(* ===== verification/Resources.v ===== *)
(** Accounting of the Mero objects a run holds.

    [held] reads a trace of external calls and computes which objects have been
    initialised and not yet finalised; it fails on the finalisation of an
    object that is not held. It is the specification against which the
    clean-up code of the sources is checked. *)

From S2P Require Import Prelude CTypes Machine.
Local Open Scope Z_scope.

Inductive resource :=
| RMutex (m : ptr) | RXcode | RFopType (t : fop_type)
| RNetDomain (d : ptr) | RHaDomain (d : ptr)
| RPool (p : ptr) | RReqh (r : ptr) | RMachine (m : ptr)
| REndPoint (ep : ptr) | RConn (c : ptr) | RSession (s : ptr)
| RFom (f : ptr) | RInterface (hi : ptr) | RStarted (hi : ptr) | RThread (t : ptr).

#[export] Instance resource_eq_dec : EqDecision resource.
Proof. solve_decision. Defined.

Inductive action := Acquire (r : resource) | Release (r : resource) | Neutral.

(** An initialisation counts when it succeeds; a buffer pool has to be cleaned
    up after its set-up was attempted; [destroy] gives the object up whatever
    it returns. *)
Definition action_of (c : call) : ans c -> action :=
  match c return ans c -> action with
  | m0_mutex_init m => fun _ => Acquire (RMutex m)
  | m0_mutex_fini m => fun _ => Release (RMutex m)
  | m0_xc_rpclite_fop_init => fun _ => Acquire RXcode
  | m0_xc_rpclite_fop_fini => fun _ => Release RXcode
  | M0_FOP_TYPE_INIT t _ => fun _ => Acquire (RFopType t)
  | m0_fop_type_fini t => fun _ => Release (RFopType t)
  | m0_net_domain_init d => fun rc : Z => if rc =? 0 then Acquire (RNetDomain d) else Neutral
  | m0_net_domain_fini d => fun _ => Release (RNetDomain d)
  | m0_ha_domain_init d _ => fun _ => Acquire (RHaDomain d)
  | m0_ha_domain_fini d => fun _ => Release (RHaDomain d)
  | m0_rpc_net_buffer_pool_setup _ p _ _ => fun _ => Acquire (RPool p)
  | m0_rpc_net_buffer_pool_cleanup p => fun _ => Release (RPool p)
  | M0_REQH_INIT r _ => fun rc : Z => if rc =? 0 then Acquire (RReqh r) else Neutral
  | m0_reqh_fini r => fun _ => Release (RReqh r)
  | m0_rpc_machine_init m _ _ _ _ _ _ _ =>
      fun a : Z * ptr => if a.1 =? 0 then Acquire (RMachine m) else Neutral
  | m0_rpc_machine_fini m => fun _ => Release (RMachine m)
  | m0_net_end_point_create _ _ =>
      fun a : Z * ptr => if a.1 =? 0 then Acquire (REndPoint a.2) else Neutral
  | m0_net_end_point_put ep => fun _ => Release (REndPoint ep)
  | m0_rpc_conn_create c _ _ _ _ => fun rc : Z => if rc =? 0 then Acquire (RConn c) else Neutral
  | m0_rpc_conn_destroy c _ | m0_rpc_conn_fini c => fun _ => Release (RConn c)
  | m0_rpc_session_create s _ _ => fun rc : Z => if rc =? 0 then Acquire (RSession s) else Neutral
  | m0_rpc_session_destroy s _ | m0_rpc_session_fini s => fun _ => Release (RSession s)
  | m0_fom_init f _ _ => fun _ => Acquire (RFom f)
  | m0_fom_fini f => fun _ => Release (RFom f)
  | m0_halon_interface_init _ _ =>
      fun a : Z * ptr => if a.1 =? 0 then Acquire (RInterface a.2) else Neutral
  | m0_halon_interface_fini hi => fun _ => Release (RInterface hi)
  | m0_halon_interface_start hi _ _ _ _ _ =>
      fun rc : Z => if rc =? 0 then Acquire (RStarted hi) else Neutral
  | m0_halon_interface_stop hi => fun _ => Release (RStarted hi)
  | M0_THREAD_INIT t _ => fun rc : Z => if rc =? 0 then Acquire (RThread t) else Neutral
  | m0_thread_fini t => fun _ => Release (RThread t)
  | _ => fun _ => Neutral
  end.

(** Remove the most recently acquired occurrence. *)
Fixpoint hand_back (r : resource) (R : list resource) : option (list resource) :=
  match R with
  | [] => None
  | x :: R => if decide (x = r) then Some R else cons x <$> hand_back r R
  end.

Definition account (R : list resource) (e : event) : option (list resource) :=
  match action_of (ev_call e) (ev_ans e) with
  | Acquire r => Some (r :: R)
  | Release r => hand_back r R
  | Neutral => Some R
  end.

Definition held (R : list resource) (evs : list event) : option (list resource) :=
  foldl (fun o e => o ≫= fun R => account R e) (Some R) evs.

Lemma held_nil R : held R [] = Some R.
Proof. done. Qed.

Lemma held_None evs : foldl (fun o e => o ≫= fun R => account R e) None evs = None.
Proof. induction evs; auto. Qed.

Lemma held_cons R e evs : held R (e :: evs) = account R e ≫= fun R' => held R' evs.
Proof. unfold held. simpl. destruct (account R e); simpl; [done|apply held_None]. Qed.

Lemma held_app R e1 e2 : held R (e1 ++ e2) = held R e1 ≫= fun R' => held R' e2.
Proof.
  revert R. induction e1 as [|e e1 IH]; intros R; simpl; [done|].
  rewrite !held_cons. destruct (account R e); simpl; [apply IH|done].
Qed.

Lemma hand_back_head r R : hand_back r (r :: R) = Some R.
Proof. simpl. by rewrite decide_True. Qed.

Lemma hand_back_skip x r R : x <> r -> hand_back r (x :: R) = cons x <$> hand_back r R.
Proof. intros. simpl. by rewrite decide_False. Qed.

(** [delta evs w w' R R']: the run from [w] to [w'] made the calls [evs], which
    turn the held objects [R] into [R'] without an unmatched finalisation. *)
Definition balance {E : Env} (w w' : world) (R R' : list resource) : Prop :=
  exists evs, ran evs w w' /\ held R evs = Some R'.

Section Balance.
Context {E : Env}.

Lemma balance_refl w R : balance w w R R.
Proof. exists []. split; [apply ran_refl|done]. Qed.

Lemma balance_trans w1 w2 w3 R1 R2 R3 :
  balance w1 w2 R1 R2 -> balance w2 w3 R2 R3 -> balance w1 w3 R1 R3.
Proof.
  intros (e1 & Hr1 & H1) (e2 & Hr2 & H2). exists (e1 ++ e2).
  split; [by eapply ran_trans|]. by rewrite held_app, H1.
Qed.

(** One more event at the end of a run. *)
Lemma balance_log w w' R R' R'' c a s :
  balance w w' R R' -> account R' (Ev c a) = Some R'' -> balance w (log c a s w') R R''.
Proof.
  intros H Ha. eapply balance_trans; [done|]. exists [Ev c a]. split; [done|].
  by rewrite held_cons, Ha.
Qed.

Lemma balance_set_heap w w' f R R' : balance w w' R R' -> balance w (set_heap f w') R R'.
Proof. done. Qed.

Lemma balance_set_glob w w' f R R' : balance w w' R R' -> balance w (set_glob f w') R R'.
Proof. done. Qed.
End Balance.

(** ** The order in which objects were acquired does not matter *)

Lemma hand_back_perm r R R' : hand_back r R = Some R' -> R ≡ₚ r :: R'.
Proof.
  revert R'. induction R as [|x R IH]; intros R' H; [done|]. simpl in H.
  destruct (decide (x = r)) as [->|]; [by simplify_eq|].
  apply fmap_Some in H as (R'' & H & ->). rewrite (IH _ H). apply perm_swap.
Qed.

Lemma hand_back_is_Some r R : r ∈ R -> is_Some (hand_back r R).
Proof.
  induction 1 as [R|x y R _ [R' IH]]; simpl; [by rewrite decide_True|].
  destruct (decide _); [done|]. rewrite IH. done.
Qed.

Lemma account_perm R1 R2 e L1 :
  R1 ≡ₚ R2 -> account R1 e = Some L1 -> exists L2, account R2 e = Some L2 /\ L1 ≡ₚ L2.
Proof.
  unfold account. intros HR. destruct (action_of _ _) as [r|r|]; intros H; simplify_eq.
  - eexists. split; [done|]. by rewrite HR.
  - pose proof (hand_back_perm _ _ _ H) as Hp.
    destruct (hand_back_is_Some r R2) as [L2 H2].
    { rewrite <- HR, Hp. apply list_elem_of_here. }
    exists L2. split; [done|]. apply hand_back_perm in H2.
    apply (Permutation_cons_inv (a := r)). by rewrite <- Hp, <- H2.
  - by eexists.
Qed.

Lemma held_perm R1 R2 evs L1 :
  R1 ≡ₚ R2 -> held R1 evs = Some L1 -> exists L2, held R2 evs = Some L2 /\ L1 ≡ₚ L2.
Proof.
  revert R1 R2. induction evs as [|e evs IH]; intros R1 R2 HR H.
  - injection H as <-. by exists R2.
  - rewrite held_cons in H. apply bind_Some in H as (R & Ha & H).
    destruct (account_perm _ _ _ _ HR Ha) as (R' & Ha' & HR').
    destruct (IH _ _ HR' H) as (L2 & H2 & HL). exists L2. by rewrite held_cons, Ha'.
Qed.

(** ** What a run posts and which callbacks it makes *)

Definition posted_of (e : event) : option (ptr * m0_fop) :=
  match ev_call e with
  | m0_rpc_post item f => Some (item, f)
  | m0_rpc_post_sync fop _ _ f => Some (fop ~> F_f_item, f)
  | _ => None
  end.
Definition posted (evs : list event) : list (ptr * m0_fop) := omap posted_of evs.

Definition callback_of (e : event) : option (Z * ptr * ptr * rpc_status) :=
  match ev_call e with cb_reply f c ctx st => Some (f, c, ctx, st) | _ => None end.
Definition callbacks (evs : list event) : list (Z * ptr * ptr * rpc_status) := omap callback_of evs.

(** A run that neither acquires nor releases a Mero object. *)
Definition neutral (evs : list event) : Prop := forall R, held R evs = Some R.

(** A run that posts nothing and calls no reply callback. *)
Definition quiet {E : Env} (w w' : world) : Prop :=
  exists evs, ran evs w w' /\ posted evs = [] /\ callbacks evs = [].

Lemma posted_app e1 e2 : posted (e1 ++ e2) = posted e1 ++ posted e2.
Proof. apply omap_app. Qed.

Lemma callbacks_app e1 e2 : callbacks (e1 ++ e2) = callbacks e1 ++ callbacks e2.
Proof. apply omap_app. Qed.

Lemma neutral_app e1 e2 : neutral e1 -> neutral e2 -> neutral (e1 ++ e2).
Proof. intros H1 H2 R. rewrite held_app, H1. apply H2. Qed.

Ltac solve_quiet := eexists; split; [solve_ran|split; reflexivity].

(** Prove a [balance] goal by replaying the calls of the final world. *)
Ltac solve_account :=
  unfold account; cbn -[hand_back];
  repeat match goal with
  | H : ?x = 0 |- context [?x =? 0] => rewrite H
  | H : ?x <> 0 |- context [?x =? 0] => rewrite (proj2 (Z.eqb_neq x 0) H)
  | H : (?x =? 0) = _ |- context [?x =? 0] => rewrite H
  end; cbn -[hand_back];
  repeat first [rewrite hand_back_head | rewrite hand_back_skip by congruence]; cbn -[hand_back];
  reflexivity.

Ltac solve_balance :=
  lazymatch goal with
  | |- balance ?w ?w _ _ => apply balance_refl
  | |- balance _ (set_heap _ _) _ _ => apply balance_set_heap; solve_balance
  | |- balance _ (set_glob _ _) _ _ => apply balance_set_glob; solve_balance
  | |- balance _ (log _ _ _ _) _ _ => eapply balance_log; [solve_balance | solve_account]
  | |- _ => eassumption
  end.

□ □ □ □

■ TASK STATEMENT ■
Taking the entries above, print exactly the lines starting at the line with "#[export] Instance resource_eq_dec" and ending at the line with "Acquire (RHaDomain d)", both included.

■ ANSWER TO THIS EXERCISE ■
#[export] Instance resource_eq_dec : EqDecision resource.
Proof. solve_decision. Defined.

Inductive action := Acquire (r : resource) | Release (r : resource) | Neutral.

(** An initialisation counts when it succeeds; a buffer pool has to be cleaned
    up after its set-up was attempted; [destroy] gives the object up whatever
    it returns. *)
Definition action_of (c : call) : ans c -> action :=
  match c return ans c -> action with
  | m0_mutex_init m => fun _ => Acquire (RMutex m)
  | m0_mutex_fini m => fun _ => Release (RMutex m)
  | m0_xc_rpclite_fop_init => fun _ => Acquire RXcode
  | m0_xc_rpclite_fop_fini => fun _ => Release RXcode
  | M0_FOP_TYPE_INIT t _ => fun _ => Acquire (RFopType t)
  | m0_fop_type_fini t => fun _ => Release (RFopType t)
  | m0_net_domain_init d => fun rc : Z => if rc =? 0 then Acquire (RNetDomain d) else Neutral
  | m0_net_domain_fini d => fun _ => Release (RNetDomain d)
  | m0_ha_domain_init d _ => fun _ => Acquire (RHaDomain d)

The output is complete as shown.